I posted this on Facebook yesterday. I don’t need to give much background on it. I suspect that my experiences are much like that of others. This kind of social media is a new phenomenon for me. It has the power for good and evil, like atomic energy. I looked at Facebook this morning. There were 12 likes. Today, I am off to serve. That makes me happy. It makes others happy. It changes the world for the better.

Here is what I posted:

CLICK “LIKE” IF YOU WANT TO BE MY FRIEND…AND I WILL THINK ABOUT IT
When I was first introduced to Facebook, I was a techno-mess. I did not understand how it worked. I thought that everything that I saw on the page, everyone else in the whole world saw. It took a long time for me to get the hang of it. Once I did, I rather liked it. I befriended family members that I rarely talk to and got to know my nieces and nephews and my cousins’ children. I saw pictures of my grandchildren at play and my friends on vacation. I even got a glimpse into the lives of people I barely know and was often delighted by what I found out about them.
I learned a lot about people’s religious beliefs and political opinions. At first, I rather liked it when people entered these territories, but I began to notice that sometimes, people would get rather testy and accusatory, even mean in their discussion. I often commented in an effort to be a peacemaker, to get people to understand issues more deeply or to listen to another commenter with respect. It really challenged my writing and made me think carefully about my own judgments.
But lately, Facebook has turned dark. People are being hurt and my heart is starting to break.
Don’t misunderstand me. I am accustomed to pain shared. But my style is to share pain with people I trust and who trust me. In the early mornings still in my pajamas, at a remote coffee shop, at a meeting of friends committed to one’s growth and health, in a visiting room at the county jail, at a hospital bedside. I am a good listener and I know how to hold one’s story in confidence. If I want to use someone’s experience to help another, I avoid using names. Everyone’s story is their own to share. It is not for me to share it for them.

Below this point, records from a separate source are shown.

Fixpoint good_blocks (k : Z) (bs : list (list Z)) : Prop :=
  match bs with
  | [] => True
  | s' :: bs => good_block k s' /\ good_blocks (k + 1) bs
  end.

Record geometry (n : nat) : Prop := {
  g_inc : 0 < inc;
  g_hdr : Z.of_nat (hdr_len t) <= inc;
  g_len : v_buflen io = Z.of_nat n * inc;
  g_max : v_buflen io + 256 <= 2 ^ 31;
  g_off : offset_ok (o_verify_offset td) (hdr_len t) (Z.to_nat inc);
  g_512 : t = VERIFY_SHA512 -> 128 + Z.of_nat (hdr_len t) <= inc
}.

Lemma good_block_length k s' : good_block k s' -> Z.of_nat (length s') = inc.
Proof.
  intros (sum&data&[Hsl _]&Hdl&Hpl). rewrite (placed_length _ _ _ _ Hpl). unfold sealed.
  pose proof (sum_size_range t). unfold hdr_len, HDR_SIZE in *.
  rewrite !length_app, length_hdr_bytes. lia.
Qed.

Lemma headers_loop_seals un n blks : forall fuel pre rest k,
  uninit_ok un -> sealing t = true -> geometry n ->
  Forall (fun blk : list Z => length blk = Z.to_nat inc) blks -> (length blks <= fuel)%nat ->
  Z.of_nat (length pre) = k * inc -> 0 <= k -> (k + Z.of_nat (length blks)) * inc = v_buflen io ->
  exists outs, headers_loop fuel un td io (pre ++ concat blks ++ rest) (k * inc) k inc =
      Some (pre ++ concat outs ++ rest) /\ good_blocks k outs /\ length outs = length blks.
Proof.
  induction blks as [|blk blks IH]; intros fuel pre rest k Hun Hs Hg Hall Hf Hpre Hk Hend.
  - exists []. destruct fuel; cbn [headers_loop]; rewrite (proj2 (Z.ltb_ge _ _)) by (simpl in Hend; lia); done.
  - pose proof Hg as [Hi Hh Hl Hm Ho H5]. apply Forall_cons_iff in Hall as [Hb Hall].
    cbn [length] in *. destruct fuel as [|fuel]; [lia|]. cbn [headers_loop].
    rewrite (proj2 (Z.ltb_lt _ _)) by nia. cbn [concat]. rewrite <- app_assoc.
    destruct (populate_hdr_mid un td io pre blk (concat blks ++ rest) k inc (k * inc))
      as (sum&s'&Hgood&Hpl&->); try done; try lia; [unfold uint; nia|by rewrite Hb| |].
    { split; [rewrite length_drop; lia|]. intros E. specialize (H5 E). rewrite length_drop. lia. }
    cbn [mbind option_bind].
    assert (Hgb : good_block k s') by (exists sum, (drop (hdr_len t) blk); repeat split;
      [apply Hgood|apply Hgood|rewrite length_drop; lia|done]).
    pose proof (good_block_length _ _ Hgb) as Hsl.
    rewrite (wrap_small 32 (k + 1)) by (unfold uint; nia).
    replace (k * inc + inc) with ((k + 1) * inc) by lia.
    destruct (IH fuel (pre ++ s') rest (k + 1)) as (outs&E&Hgs&Hlen); try done; try lia;
      [rewrite length_app; lia|].
    rewrite <- !app_assoc in E. rewrite E. exists (s' :: outs). cbn [concat good_blocks length].
    rewrite <- app_assoc. repeat split; done || lia.
Qed.
Lemma flist_sort_stable_witness :
  exists s, flist_sort (fun x y => x mod 10 - y mod 10) [31; 12; 1; 22; 5] = Some s /\
    s = [31; 1; 12; 22; 5] /\ s ≡ₚ [31; 12; 1; 22; 5].
Proof.
  destruct (flist_sort_stable (fun x y => x mod 10 - y mod 10) [31; 12; 1; 22; 5]) as (s & E & P & _);
    [unfold le; lia..|].
  exists s. split; [done|]. split; [|done]. vm_compute in E. by injection E as <-.
Defined.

I have a dear friend. She has a Facebook account but never uses it as a means of communication. She is part of a “group” to which I also belong made up of women who are committed to one another in love and friendship. But she communicates with friends and family in person, via phone, e-mail, and when needed, texting. I envy her. She never bought into Facebook. Her life is full and joyful. Anyone who wants to contact her knows how to find her.
I saw on Facebook a couple of times where people made an announcement that they would be unfriending everyone unless they somehow communicated otherwise. So I have decided to do the same and see where it takes me. Family and closer friends can reach me. E-mail is still there to send pictures and news.
I will do the unfriending of people starting on January 26. Just click “like” and I will know. If you have something to say, I’d prefer if you’d send me a private message.
Thank you. Judy
PS. It is 3:47 am. I have not been to sleep yet. I hope I will be able to sleep now. I have to teach in the morning.